Data for analysis: Begin

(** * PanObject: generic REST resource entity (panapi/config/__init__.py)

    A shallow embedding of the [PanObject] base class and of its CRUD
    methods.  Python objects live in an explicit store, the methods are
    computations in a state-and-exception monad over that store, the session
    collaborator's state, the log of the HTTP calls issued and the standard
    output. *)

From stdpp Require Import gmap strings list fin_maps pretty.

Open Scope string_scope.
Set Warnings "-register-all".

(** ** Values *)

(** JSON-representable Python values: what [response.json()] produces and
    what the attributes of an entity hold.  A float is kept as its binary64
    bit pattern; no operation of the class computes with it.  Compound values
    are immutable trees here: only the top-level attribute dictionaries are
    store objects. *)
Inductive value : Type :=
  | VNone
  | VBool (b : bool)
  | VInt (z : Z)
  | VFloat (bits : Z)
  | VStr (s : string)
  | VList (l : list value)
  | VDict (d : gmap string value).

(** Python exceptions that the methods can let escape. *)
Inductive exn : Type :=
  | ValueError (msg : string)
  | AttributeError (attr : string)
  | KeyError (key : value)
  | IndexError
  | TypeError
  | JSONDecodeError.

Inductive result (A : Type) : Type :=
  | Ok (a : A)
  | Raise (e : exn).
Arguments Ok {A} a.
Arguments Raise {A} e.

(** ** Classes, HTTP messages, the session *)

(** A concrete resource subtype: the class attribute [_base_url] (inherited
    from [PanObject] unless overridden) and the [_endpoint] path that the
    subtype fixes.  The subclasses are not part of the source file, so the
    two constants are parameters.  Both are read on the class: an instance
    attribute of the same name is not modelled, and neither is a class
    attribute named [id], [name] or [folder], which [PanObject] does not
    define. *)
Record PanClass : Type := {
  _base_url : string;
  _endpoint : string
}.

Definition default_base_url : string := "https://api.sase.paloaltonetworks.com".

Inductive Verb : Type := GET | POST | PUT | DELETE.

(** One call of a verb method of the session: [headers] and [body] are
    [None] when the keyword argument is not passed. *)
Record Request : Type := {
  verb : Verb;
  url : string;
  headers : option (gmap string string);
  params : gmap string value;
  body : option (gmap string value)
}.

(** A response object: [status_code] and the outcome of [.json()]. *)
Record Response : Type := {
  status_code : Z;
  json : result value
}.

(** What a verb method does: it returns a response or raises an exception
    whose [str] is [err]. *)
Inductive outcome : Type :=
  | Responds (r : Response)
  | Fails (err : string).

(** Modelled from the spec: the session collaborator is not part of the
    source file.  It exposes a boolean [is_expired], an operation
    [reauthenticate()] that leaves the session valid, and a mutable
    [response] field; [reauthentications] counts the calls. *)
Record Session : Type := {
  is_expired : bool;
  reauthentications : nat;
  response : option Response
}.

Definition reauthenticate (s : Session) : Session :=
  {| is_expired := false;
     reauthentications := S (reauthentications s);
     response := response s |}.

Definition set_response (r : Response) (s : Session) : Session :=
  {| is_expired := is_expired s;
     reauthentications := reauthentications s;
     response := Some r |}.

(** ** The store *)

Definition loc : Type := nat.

Data for analysis: End

Exercise objective
Gather all lines with the string "reauthenticate" from the data.

Answer section
    [reauthenticate()] that leaves the session valid, and a mutable
Definition reauthenticate (s : Session) : Session :=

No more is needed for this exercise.